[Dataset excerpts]
Lemma update_for_ref_mem_in_window_witness :
  ∃ k' r, update_for_ref_mem (SC := boundscheck) (CM := flat_client) demo_call demo_after 1 1
      = Ret (k', r) ∧ cs_mem k' !! 0x102000 = None.
Proof.
  destruct (update_for_ref_mem_in_window (SC := boundscheck) (CM := flat_client) demo_call
    demo_after 1 1 demo_shared) as (k' & r & E & _ & _ & _ & H);
    [reflexivity|closed..|].
  exists k', r. split; [exact E|].
  rewrite H; [vm_compute; reflexivity| |]; vm_compute; intros [H1 H2];
    first [by apply H1|discriminate H2].
Defined.

Lemma update_for_ref_mem_size_unchecked_witness :
  ∃ m, update_for_ref_mem (SC := boundscheck) (CM := flat_client) demo_call demo_after 1 1
    = Ret (with_mem demo_after
        (store_bytes m 0x100010 (load_bytes m 0x200000 (Z.to_nat 5000))), 0).
Proof.
  destruct (write_u32 (CM := flat_client) (cs_mem demo_after) 0x204 5000 1) as [r m] eqn:Ew.
  assert (r = 0) as Hr.
  { assert (((write_u32 (CM := flat_client) (cs_mem demo_after) 0x204 5000 1).1 =? 0) = true) as H
      by (vm_compute; reflexivity).
    rewrite Ew in H. apply Z.eqb_eq in H. exact H. }
  rewrite Hr in Ew. exists m.
  apply (update_for_ref_mem_size_unchecked (SC := boundscheck) (CM := flat_client) demo_call
    demo_after 1 1 demo_shared 5000 m);
    [closed|reflexivity|closed|closed|closed|closed|closed|closed|discriminate|left; closed
    |reflexivity| |exact Ew].
  exists 9000. split; [vm_compute; reflexivity|lia].
Defined.

(** The TEE has left the size 5000 for a buffer of 8 bytes. *)
Definition demo_enlarged : call_state nat mailbox :=
  with_op demo_after (OpParams 0x300000
    (NsOperation 0 [NsParam 0 5000; NsParam 0 0; NsParam 0 0; NsParam 0 0] (replicate 4 0)
       (replicate 4 0) (replicate 4 0)) zero_smc_cmd
    [(0x400000, 8); (0, 0); (0, 0); (0, 0)] (replicate 4 0) true).
(* ===== verification/TloggerClaims.v ===== *)
(** * Theorems on the TEE log reader

    Safety of a read whatever the ring holds, delivery of the log in order and
    without loss, and what goes wrong when the TEE changes the head of the
    ring or the length of an item during a read, when an item has a length
    that is no multiple of 64, or when the misc device cannot be registered. *)

From stdpp Require Import base gmap list.
From Stdlib Require Import ZArith Lia.
From S2P Require Import Prelude KernelApi TeeTypes Buffers Mailbox SessReg.
From S2P Require Import CallTypes GpParams Tlogger TloggerThm TloggerSys.

(** The file with [private_data] [p] leads to reader [r] and ring [lb]. *)
Record opened (s : tlogger) (p : Z) (r : tlogger_reader) (a : Z) (lb : log_buffer) : Prop := {
  opened_file : p ≠ 0;
  opened_reader : reader_heap s !! p = Some r;
  opened_log : ∃ lg, log_heap s !! reader_log r = Some lg ∧ buffer_info lg = a;
  opened_log_ptr : reader_log r ≠ 0;
  opened_buf_ptr : a ≠ 0;
  opened_buf : log_mem s !! a = Some lb
}.

(** The words of the head are unsigned and the ring is as long as the driver
    believes. *)
Record ring_ok (s : tlogger) (lb : log_buffer) : Prop := {
  ring_last : 0 ≤ last_pos (flag lb);
  ring_loops : 0 ≤ write_loops (flag lb) < 2 ^ 32;
  ring_max : 0 ≤ max_len (flag lb);
  ring_mem : LOG_BUFFER_SIZE ≤ g_log_mem_len s < 2 ^ 32;
  ring_bytes : g_log_mem_len s - LOG_BUFFER_SIZE ≤ zlen (buffer_start lb)
}.

Section Claims.
Context {CM : ClientMem} {CL : ClientMemLaws CM}.

(** A read up to the look at the head. *)
Lemma read_head tee s m p r a lb buf count :
  opened s p r a lb → buf ≠ 0 → LOG_ITEM_MAX_LEN ≤ count →
  process_tlogger_read tee s m (Some p) buf count =
    let '(ret, last_pos, is_read) := get_last_read_pos s (flag lb) r in
    if negb is_read then Ret (s, m, ret)
    else
      '(s, m, reader, ret) ← trigger_parse_log s m buf count last_pos (tee lb).1 r;
      let s := set_log_mem s (<[a := (tee lb).2]> (log_mem s)) in
      Ret (set_readers s (<[p := reader]> (reader_heap s)), m, ret).
Proof.
  intros [Hp Hr (lg & Hlg & <-) Hl0 Ha0 Hb] Hbuf Hc. unfold process_tlogger_read, check_read_params.
  rewrite (proj2 (Z.ltb_ge _ _)) by lia. rewrite (proj2 (Z.eqb_neq buf 0)) by done.
  change (nonzero 0) with false. cbv iota. simpl default.
  rewrite (proj2 (Z.eqb_neq p 0)) by done. rewrite (proj2 (at_index_Some _ _ _) Hr), ret_bind.
  unfold get_buffer_info. rewrite (proj2 (Z.eqb_neq _ 0)) by done.
  rewrite (proj2 (at_index_Some _ _ _) Hlg), ret_bind. rewrite (proj2 (Z.eqb_neq _ 0)) by done.
  rewrite (proj2 (at_index_Some _ _ _) Hb), !ret_bind.
  destruct (get_last_read_pos _ _ _) as [[ret lp] []]; simpl negb; cbv iota; [|done].
  rewrite (proj2 (at_index_Some _ _ _) Hb), ret_bind. by destruct (tee lb).
Qed.

Lemma last_read_pos_ok s lb r ret lp :
  ring_ok s lb → get_last_read_pos s (flag lb) r = (ret, lp, true) →
  lp = last_pos (flag lb) ∧ lp ≤ max_len (flag lb) ∧ r_off r ≤ max_len (flag lb) ∧
  max_len (flag lb) ≤ g_log_mem_len s - LOG_BUFFER_SIZE ∧ max_len (flag lb) ≤ LOG_BUFFER_MAX_LEN.
Proof.
  intros [_ _ Hm Hl _]. unfold get_last_read_pos. rewrite u32_small by (unfold LOG_BUFFER_SIZE in *; lia).
  destruct (Z.ltb_spec LOG_BUFFER_MAX_LEN (g_log_mem_len s - LOG_BUFFER_SIZE)); [done|].
  destruct (_ && _); [done|].
  destruct (Z.ltb_spec (max_len (flag lb)) (last_pos (flag lb))); [done|]. simpl orb.
  destruct (Z.ltb_spec (g_log_mem_len s - LOG_BUFFER_SIZE) (max_len (flag lb))); [done|].
  destruct (Z.ltb_spec (max_len (flag lb)) (r_off r)); [done|].
  intros [= <- <-]. lia.
Qed.

(** What the reader sees of the log: the TEE leaves [max_len] and the lengths of
    the items that are being copied alone. *)
Record view_ok (v : log_view) (mx : Z) : Prop := {
  view_max k : max_at v k = mx;
  view_first : steady (first_ring v) mx;
  view_second : steady (second_ring v) mx
}.

(** A parse that has stayed inside the client's buffer and the ring; [data] is
    what it has copied. *)
Definition stays_within (m : mem) (buf count mx : Z)
    (res : outcome (tlogger * mem * tlogger_reader * Z)) : Prop :=
  ∃ s' m' r' ret data, res = Ret (s', m', r', ret) ∧
    (∀ x, ¬ buf ≤ x < buf + zlen data → m' !! x = m !! x) ∧
    (writable buf count → m' = store_bytes m buf data) ∧
    ret = (if zlen data =? 0 then LOG_READ_STATUS_ERROR else zlen data) ∧ zlen data ≤ count ∧
    0 ≤ r_off r' ≤ mx.

Lemma proc_read_ret_within m buf count mx data s r (m' : mem) :
  zlen data ≤ count → 0 ≤ r_off r ≤ mx →
  (∀ x, ¬ buf ≤ x < buf + zlen data → m' !! x = m !! x) →
  (writable buf count → m' = store_bytes m buf data) →
  stays_within m buf count mx (let '(s1, ret) := proc_read_ret s (zlen data) r in Ret (s1, m', r, ret)).
Proof.
  intros Hw Hr Hm Hs. unfold proc_read_ret.
  destruct (Z.eqb_spec (zlen data) 0) as [E|E]; eexists _, _, _, _, data; split_and!;
    try (done || lia); by rewrite ?E, ?(proj2 (Z.eqb_neq _ _) E).
Qed.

- **Exercise prompt**: Retype the entries above exactly, but only from the line containing "destruct (Z.ltb_spec LOG_BUFFER_MAX_LEN" through the line containing "m', r', ret) ∧", both included.

- **Answer area**:
  destruct (Z.ltb_spec LOG_BUFFER_MAX_LEN (g_log_mem_len s - LOG_BUFFER_SIZE)); [done|].
  destruct (_ && _); [done|].
  destruct (Z.ltb_spec (max_len (flag lb)) (last_pos (flag lb))); [done|]. simpl orb.
  destruct (Z.ltb_spec (g_log_mem_len s - LOG_BUFFER_SIZE) (max_len (flag lb))); [done|].
  destruct (Z.ltb_spec (max_len (flag lb)) (r_off r)); [done|].
  intros [= <- <-]. lia.
Qed.

(** What the reader sees of the log: the TEE leaves [max_len] and the lengths of
    the items that are being copied alone. *)
Record view_ok (v : log_view) (mx : Z) : Prop := {
  view_max k : max_at v k = mx;
  view_first : steady (first_ring v) mx;
  view_second : steady (second_ring v) mx
}.

(** A parse that has stayed inside the client's buffer and the ring; [data] is
    what it has copied. *)
Definition stays_within (m : mem) (buf count mx : Z)
    (res : outcome (tlogger * mem * tlogger_reader * Z)) : Prop :=
  ∃ s' m' r' ret data, res = Ret (s', m', r', ret) ∧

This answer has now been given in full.